== EXERCISE INSTRUCTIONS ==
Below this line is a set of entries; quote exactly the lines from the line that contains "(** [ParseUint] on" to the line that contains "pose proof (width_spec", both lines included.

== DATASET ==
****************

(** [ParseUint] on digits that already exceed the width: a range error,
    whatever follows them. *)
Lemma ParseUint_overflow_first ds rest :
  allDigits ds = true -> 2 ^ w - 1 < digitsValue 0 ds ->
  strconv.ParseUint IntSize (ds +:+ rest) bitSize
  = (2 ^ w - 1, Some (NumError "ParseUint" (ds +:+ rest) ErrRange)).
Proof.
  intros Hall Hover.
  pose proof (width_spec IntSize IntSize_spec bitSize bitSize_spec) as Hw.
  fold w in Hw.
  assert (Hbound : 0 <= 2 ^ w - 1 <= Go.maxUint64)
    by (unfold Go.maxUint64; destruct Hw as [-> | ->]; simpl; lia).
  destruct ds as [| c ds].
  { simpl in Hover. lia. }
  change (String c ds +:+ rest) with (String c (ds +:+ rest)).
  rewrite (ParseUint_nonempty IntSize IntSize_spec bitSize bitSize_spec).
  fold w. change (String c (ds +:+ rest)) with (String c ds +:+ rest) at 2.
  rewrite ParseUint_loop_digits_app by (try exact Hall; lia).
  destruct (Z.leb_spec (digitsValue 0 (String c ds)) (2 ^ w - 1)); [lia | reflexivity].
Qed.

****************

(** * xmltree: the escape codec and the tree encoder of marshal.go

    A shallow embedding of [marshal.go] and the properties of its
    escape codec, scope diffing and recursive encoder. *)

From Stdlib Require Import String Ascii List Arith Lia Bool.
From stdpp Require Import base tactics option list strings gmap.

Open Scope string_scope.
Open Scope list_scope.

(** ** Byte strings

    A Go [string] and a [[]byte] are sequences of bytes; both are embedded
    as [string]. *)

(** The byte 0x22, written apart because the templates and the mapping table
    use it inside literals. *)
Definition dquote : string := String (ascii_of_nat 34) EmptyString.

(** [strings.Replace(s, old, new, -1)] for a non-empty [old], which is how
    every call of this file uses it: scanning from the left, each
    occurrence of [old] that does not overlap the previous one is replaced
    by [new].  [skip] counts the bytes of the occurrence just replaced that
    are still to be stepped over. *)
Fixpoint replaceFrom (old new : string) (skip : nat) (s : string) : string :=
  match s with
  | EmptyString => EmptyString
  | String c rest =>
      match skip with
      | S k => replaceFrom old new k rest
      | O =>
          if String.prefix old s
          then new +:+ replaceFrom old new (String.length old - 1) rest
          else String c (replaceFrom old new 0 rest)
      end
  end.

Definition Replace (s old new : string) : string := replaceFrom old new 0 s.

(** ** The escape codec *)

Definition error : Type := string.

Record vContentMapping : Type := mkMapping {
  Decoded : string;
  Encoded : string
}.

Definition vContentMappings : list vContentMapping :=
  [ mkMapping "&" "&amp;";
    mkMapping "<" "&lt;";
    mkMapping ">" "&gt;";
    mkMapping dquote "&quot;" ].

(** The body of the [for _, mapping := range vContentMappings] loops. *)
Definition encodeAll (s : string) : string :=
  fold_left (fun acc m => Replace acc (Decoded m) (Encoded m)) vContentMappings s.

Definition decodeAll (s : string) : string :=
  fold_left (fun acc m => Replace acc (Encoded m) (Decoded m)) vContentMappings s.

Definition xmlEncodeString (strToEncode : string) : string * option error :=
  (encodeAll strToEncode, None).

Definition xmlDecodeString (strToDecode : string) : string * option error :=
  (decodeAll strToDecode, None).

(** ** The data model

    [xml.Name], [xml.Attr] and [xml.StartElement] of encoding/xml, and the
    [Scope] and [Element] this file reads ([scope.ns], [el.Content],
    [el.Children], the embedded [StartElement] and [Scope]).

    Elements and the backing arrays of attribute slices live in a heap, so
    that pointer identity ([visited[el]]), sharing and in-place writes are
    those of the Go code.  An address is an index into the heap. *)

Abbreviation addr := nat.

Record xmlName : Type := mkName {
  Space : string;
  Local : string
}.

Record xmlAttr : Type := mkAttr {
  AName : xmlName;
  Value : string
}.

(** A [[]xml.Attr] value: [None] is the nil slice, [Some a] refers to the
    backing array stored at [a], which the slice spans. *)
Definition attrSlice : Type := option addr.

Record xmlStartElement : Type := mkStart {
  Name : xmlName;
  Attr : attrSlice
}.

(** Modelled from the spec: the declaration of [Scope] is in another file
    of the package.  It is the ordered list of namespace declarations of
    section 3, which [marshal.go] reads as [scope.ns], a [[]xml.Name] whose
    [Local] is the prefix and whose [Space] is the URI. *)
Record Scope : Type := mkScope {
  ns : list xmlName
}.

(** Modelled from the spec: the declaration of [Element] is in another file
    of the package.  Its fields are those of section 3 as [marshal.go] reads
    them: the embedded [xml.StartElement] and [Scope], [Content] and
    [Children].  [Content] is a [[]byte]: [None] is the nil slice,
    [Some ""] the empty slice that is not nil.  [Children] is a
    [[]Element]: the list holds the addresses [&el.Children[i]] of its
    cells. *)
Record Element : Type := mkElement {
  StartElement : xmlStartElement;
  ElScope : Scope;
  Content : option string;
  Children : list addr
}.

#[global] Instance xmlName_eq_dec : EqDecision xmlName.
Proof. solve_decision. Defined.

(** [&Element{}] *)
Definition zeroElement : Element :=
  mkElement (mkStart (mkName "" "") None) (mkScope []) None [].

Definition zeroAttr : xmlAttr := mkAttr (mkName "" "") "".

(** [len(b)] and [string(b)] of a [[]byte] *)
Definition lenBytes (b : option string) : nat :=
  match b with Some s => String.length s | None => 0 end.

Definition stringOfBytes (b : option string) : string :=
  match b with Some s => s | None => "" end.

****************

== ANSWER ==
(** [ParseUint] on digits that already exceed the width: a range error,
    whatever follows them. *)
Lemma ParseUint_overflow_first ds rest :
  allDigits ds = true -> 2 ^ w - 1 < digitsValue 0 ds ->
  strconv.ParseUint IntSize (ds +:+ rest) bitSize
  = (2 ^ w - 1, Some (NumError "ParseUint" (ds +:+ rest) ErrRange)).
Proof.
  intros Hall Hover.
  pose proof (width_spec IntSize IntSize_spec bitSize bitSize_spec) as Hw.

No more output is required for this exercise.